Casual dinner party: Dinner party guests usually bring a hostess gift unless they are close friends who dine together frequently.
Formal dinner party: Gifts aren’t usually taken to large, formal dinners.
When there’s a guest of honor: If it’s a birthday, anniversary, graduation or shower, bring a gift for the honoree.
When you’re the guest of honor: Bring a gift for your host or hostess, or send flowers before the party. After the party, send a thank you note.
Housewarming: It’s customary to bring a gift to a housewarming. It doesn’t have to be expensive, but it should be something lasting for the house.
Weekend visit: Either bring or send a gift. Your gift of choice will depend on the length of your stay and how elaborately you’re entertained.

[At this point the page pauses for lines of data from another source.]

(** the pool range the driver announces covers every page of the pools and begins at the
    first: the tool that maps it reaches every block the card fills. *)
Theorem driver_pool_range c pools page a b rest k n : to_give k = Some page :: (Some <$> pools) ++ Some a :: Some b :: rest ->
  Z.of_nat (length pools) = n -> 1 <= n <= FRC_DMA_SSN_CHAN_POOL_NUM -> Forall page_ok pools -> Forall (Z.lt 0) pools ->
  exists c' k', frcdrv_ssn_chan_setup c FRC_WORK_SSN n k = Some (FRE_SUCCESS, c', k') /\
    let lo := sd_pool_addr (s_desc c') in let size := sd_pool_size (s_desc c') in
    lo ∈ pools /\ lo + size <= 2 ^ 64 /\
    (forall b, b ∈ ssn_blocks pools -> lo <= b /\ b + FRC_DMA_SSN_BLOCK_SIZE <= lo + size) /\
    exists hi, hi ∈ pools /\ lo + size = hi + FRC_DMA_POOL_SIZE.
Proof.
  intros Hk Hl Hn Hok Hpos. destruct (ssn_setup_spec c FRC_WORK_SSN n pools page a b rest k Hk Hl Hn Hok) as (r & lo & hi & H1 & H2 & H3 & _ & _ & E).
  eexists _, _. split; [exact E|]. cbn [s_desc sd_pool_addr sd_pool_size]. rewrite Forall_forall in Hok.
  rewrite Forall_forall in Hpos. pose proof (Hpos lo H1). destruct (Hok lo H1) as [L1 L2]. destruct (Hok hi H2) as [U1 U2]. rewrite Forall_forall in H3. pose proof (H3 hi H2) as Hr. cbn in Hr.
  assert (u64 (hi - lo + FRC_DMA_POOL_SIZE) = hi - lo + FRC_DMA_POOL_SIZE) as -> by (apply wrapu_id; unfold FRC_DMA_POOL_SIZE in *; lia).
  split; [done|]. split; [lia|]. split; [|exists hi; split; [done|lia]].
  intros x Hx. apply list_elem_of_In, in_concat in Hx as (bs & Hbs & Hx). apply list_elem_of_In, list_elem_of_fmap in Hbs as (y & -> & Hy).
  apply list_elem_of_In, elem_of_ssn_block in Hx as (i & -> & Hi); [|by apply Hok]. pose proof (H3 y Hy) as Hy2. cbn in Hy2. destruct (Hok y Hy).
  unfold FRC_DMA_POOL_SIZE, FRC_DMA_SSN_BLOCK_SIZE, K in *. lia.
Qed.

(** ** Pages *)

Lemma free_pool_spec page bs rest k : free_pool (Pool page (Z.of_nat (length bs)) (bs ++ rest)) k =
  Some (KPages (to_give k) (given k) (kfreed k ++ bs ++ [page])).
Proof.
  unfold free_pool. cbn [pool_addr pool_num pool_page].
  destruct (foldM_ind (fun done k' => k' = KPages (to_give k) (given k) (kfreed k ++ take (length done) bs))
    (fun k i => a ← arr_get (bs ++ rest) i; Some (frcdrv_dma_pool_free a k)) (seqZ 0 (Z.of_nat (length bs))) k) as (k' & -> & ->).
  - cbn [length take]. rewrite app_nil_r. by destruct k.
  - intros dn i rest' k' Hs ->.
    assert (seqZ 0 (Z.of_nat (length bs)) !! length dn = Some i) as Hi by (rewrite Hs; by apply list_lookup_middle).
    apply lookup_seqZ in Hi as [-> Hlt]. destruct (lookup_lt_is_Some_2 bs (length dn)) as [a Ha]; [lia|].
    rewrite Z.add_0_l, arr_get_nat, (lookup_app_l_Some _ _ _ _ Ha). cbn [mbind option_bind]. eexists. split; [done|].
    unfold frcdrv_dma_pool_free. cbn [to_give given kfreed]. rewrite length_app. cbn [length]. rewrite Nat.add_1_r, (take_S_r _ _ _ Ha). by rewrite app_assoc.
  - cbn [mbind option_bind]. rewrite length_seqZ, Nat2Z.id, take_ge by lia. unfold frcdrv_dma_pool_free. cbn. by rewrite <- app_assoc.
Qed.
(** The entry whose successor is [p]. *)
Fixpoint find_prev (n : nat) (o : option ssn_ptr) (p : ssn_ptr) (st : tab) : option (option ssn_ptr) :=
  match n, o with
  | O, _ => None
  | _, None => Some None
  | S n, Some q =>
    if decide (next_sc (ssn_mem st q) = Some p) then Some (Some q) else find_prev n (next_sc (ssn_mem st q)) p st
  end.

Definition fpa_free (p : ssn_ptr) (st : tab) : option tab :=
  match p with block a => Some (set_fpa (cvmx_fpa_free a (ssn_fpa st)) st) | slot _ => None end.

Definition ssn_purge_ssn_nolock (p : ssn_ptr) (st : tab) : option tab :=
  h ← ssn_slot (s_index (ssn_mem st p));
  if decide (p = h) then Some (upd p (fun e => with_status (Z.lor (ssn_status e) SSN_STATUS_EMPTY) e) st)
  else
    q ← find_prev fuel (Some h) p st;
    let st := match q with None => st | Some q => upd q (with_next (next_sc (ssn_mem st p))) st end in
    fpa_free p (stat_inc stat_ssn_purge_to_fpa st).

(** The session's last block is completed. *)
Definition submit_header (p : ssn_ptr) (st : tab) : option tab :=
  st ← on_session p (fun id => sbumit_dma_header_to_fifo id hdr_stack) st;
  Some (set_logs (<[p := []]> (sent st)) (closed st ++ [(id_of (ssn_mem st p), sent st p)]) st).

Definition ssn_purge_ssn (p : ssn_ptr) (st : tab) : option tab :=
  h ← ssn_slot (s_index (ssn_mem st p));
  let st := stat_inc stat_ssn_purge st in
  if decide (p = h) then
    let st := upd p (fun e =>
      with_status (Z.ldiff (Z.lor (ssn_status e) SSN_STATUS_EMPTY) SSN_STATUS_GOOD) e) st in
    st ← submit_header p st; Some (stat_add stat_ssn_active_num (-1) st)
  else
    q ← find_prev fuel (Some h) p st;
    st ← match q with
         | None => Some (stat_inc stat_ssn_purge_unknown st)
         | Some q => submit_header p (upd q (with_next (next_sc (ssn_mem st p))) st)
         end;
    let st := stat_inc stat_ssn_purge_to_fpa st in
    match p with
    | slot _ => Some (stat_inc stat_ssn_fpa_free_err st)
    | block a =>
      if cvmx_fpa_is_member a
      then st ← fpa_free p st; Some (stat_add stat_ssn_active_num (-1) st)
      else Some (stat_inc stat_ssn_fpa_free_err st)
    end.
Lemma find_prev_spec n o st l1 q p l2 : linked (next_of st) o (l1 ++ q :: p :: l2) -> NoDup (l1 ++ q :: p :: l2) ->
  (length l1 < n)%nat -> find_prev n o p st = Some (Some q).
Proof.
  revert o n. induction l1 as [|x l1 IH]; intros o n Hl Hd Hn; (destruct n as [|n]; [simpl in Hn; lia|]).
  - destruct Hl as (-> & E & _). cbn [find_prev]. unfold next_of in E. rewrite decide_True by done. done.
  - destruct Hl as [-> Hl]. cbn [find_prev]. rewrite decide_False.
    + apply IH; [done| |simpl in Hn; lia]. by apply NoDup_cons in Hd as [_ ?].
    + simpl in Hd. unfold next_of in Hl at 2. intros E. rewrite E in Hl.
      apply NoDup_cons in Hd as [_ Hd]. destruct l1 as [|y l1]; simpl in *; destruct Hl as [[= ->] _]; apply NoDup_cons in Hd as [Hd _];
        apply Hd; [apply list_elem_of_here|]. apply elem_of_app. right. apply list_elem_of_further, list_elem_of_here.
Qed.

(** ** Updates *)

Lemma upd_same p g (st : tab) : ssn_mem (upd p g st) p = g (ssn_mem st p).
Proof. unfold upd. simpl. apply fn_lookup_insert. Qed.

Lemma upd_other p q g (st : tab) : q <> p -> ssn_mem (upd p g st) q = ssn_mem st q.
Proof. intros Hne. unfold upd. simpl. by apply fn_lookup_insert_ne. Qed.

(** What the work on a session leaves alone in it. *)
Record same_entry (e e' : mpp_ssn) : Prop := SameEntry {
  e_wqe : s_wqe e' = s_wqe e; e_key : s_key e' = s_key e; e_cont_1 : s_cont_1 e' = s_cont_1 e;
  e_cont_2 : s_cont_2 e' = s_cont_2 e; e_next : next_sc e' = next_sc e; e_status : ssn_status e' = ssn_status e;
  e_index : s_index e' = s_index e; e_age : s_age e' = s_age e; e_seq : s_seq e' = s_seq e;
  e_ack : s_ack_seq e' = s_ack_seq e }.

(** Only session [p] is worked on. *)
Record touch (p : ssn_ptr) (st st' : tab) : Prop := Touch {
  o_mem q : q <> p -> ssn_mem st' q = ssn_mem st q;
  o_sent q : q <> p -> sent st' q = sent st q;
  o_entry : same_entry (ssn_mem st p) (ssn_mem st' p);
  o_fpa : ssn_fpa st' = ssn_fpa st; o_tim : tim_entries st' = tim_entries st; o_res : tim_results st' = tim_results st;
  o_age : frcore_ssn_age st' = frcore_ssn_age st; o_depth : disorder_depth st' = disorder_depth st;
  o_active : tab_stats st' stat_ssn_active_num = tab_stats st stat_ssn_active_num }.
(* ===== verification/SsnStep.v ===== *)
(** * The operations of the session table preserve its invariant *)

From stdpp Require Import list functions.
From S2P Require Import Prelude TcpFlow SsnBlock SsnBlockProps TcpFlowSegs Ssn SsnTuple SsnInv.
#[local] Open Scope Z_scope.

Section step.
Context {C P : Type} {channel : SsnSink C} {sink_ok : C -> Prop} {channel_laws : SsnSinkLaws C sink_ok}
  {pool : Fpa P} {blocks : list Z} {fpa_ok : P -> list Z -> Prop} {pool_laws : FpaLaws P blocks fpa_ok}.
Variables (crc : Z -> Z -> Z) (cpu_freq : Z) (hdr_stack : list Z) (fuel : nat).

#[local] Abbreviation tab := (table C P).
#[local] Abbreviation inv := (inv (sink_ok := sink_ok) (blocks := blocks) (fpa_ok := fpa_ok) crc hdr_stack).
#[local] Abbreviation hash t := (ssn_hash_by_tuple crc t SSN_HASH_BUCKET_SIZE_MASK).
#[local] Abbreviation static_ok := (static_ok crc).
#[local] Abbreviation content_ok := (content_ok hdr_stack).
Implicit Types st : tab.

(** The sessions other than [p] are what they were, up to the chain. *)
Record others_same (p : ssn_ptr) (st st' : tab) : Prop := OthersSame {
  k_mem q : q <> p -> with_next None (ssn_mem st' q) = with_next None (ssn_mem st q);
  k_sent q : q <> p -> sent st' q = sent st q }.

Lemma erase_static e e' i : with_next None e' = with_next None e -> static_ok e i -> static_ok e' i.
Proof.
  destruct e, e'. unfold with_next. simpl. intros [= -> -> -> -> -> -> -> -> -> -> -> -> -> -> -> -> ->] [].
  by split.
Qed.

Lemma erase_content st st' p : with_next None (ssn_mem st' p) = with_next None (ssn_mem st p) ->
  sent st' p = sent st p -> content_ok st p -> content_ok st' p.
Proof.
  intros E Es [[Ha Hb Hc] (done & cur & Hp)]. unfold with_next in E. injection E as E1 E2 E3 E4 E5 E6 E7 E8 E9 E10 E11 E12 E13 E14 E15 E16 E17.
  split.
  - split; [|done|simpl in *; by rewrite E12]. intros d. specialize (Ha d). by destruct d; simpl in *; rewrite ?E16, ?E17.
  - exists done, cur. unfold id_of. rewrite E2, E5, E6, E11. eapply packed_ext; [| |exact Hp]; [done|exact Es].
Qed.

There are so many fun shops in New Orleans in which to look for the perfect hostess gift. While you don’t have to break the bank, your gift should be sincere, thoughtful and personal.
A good rule of thumb is to give something you yourself would like to receive. New Orleanians are originals and always appreciate something a little different. If you must bring a plain old bouquet of flowers, then look for a cute container to deliver it in. Anything with an initial or monogram will be a hit. Consider the interests and collections of your host or hostess. A small item catering to what he or she loves is a gift that goes the extra mile. Any locally made product is looked upon with favor. People in New Orleans prefer to support their own.
A gift for your host or hostess is a classic and gracious way to thank them for their hospitality and is always appreciated. In some parts of the country, a hostess gift is considered obligatory, while in other places a gift is brought only on special occasions. If it’s the first time you’re visiting someone’s home, then it’s a very nice gesture to bring a small gift. If you have a few extra minutes, wrap it up; even if you only use tissue paper and a gift bag, it adds polish to the gesture.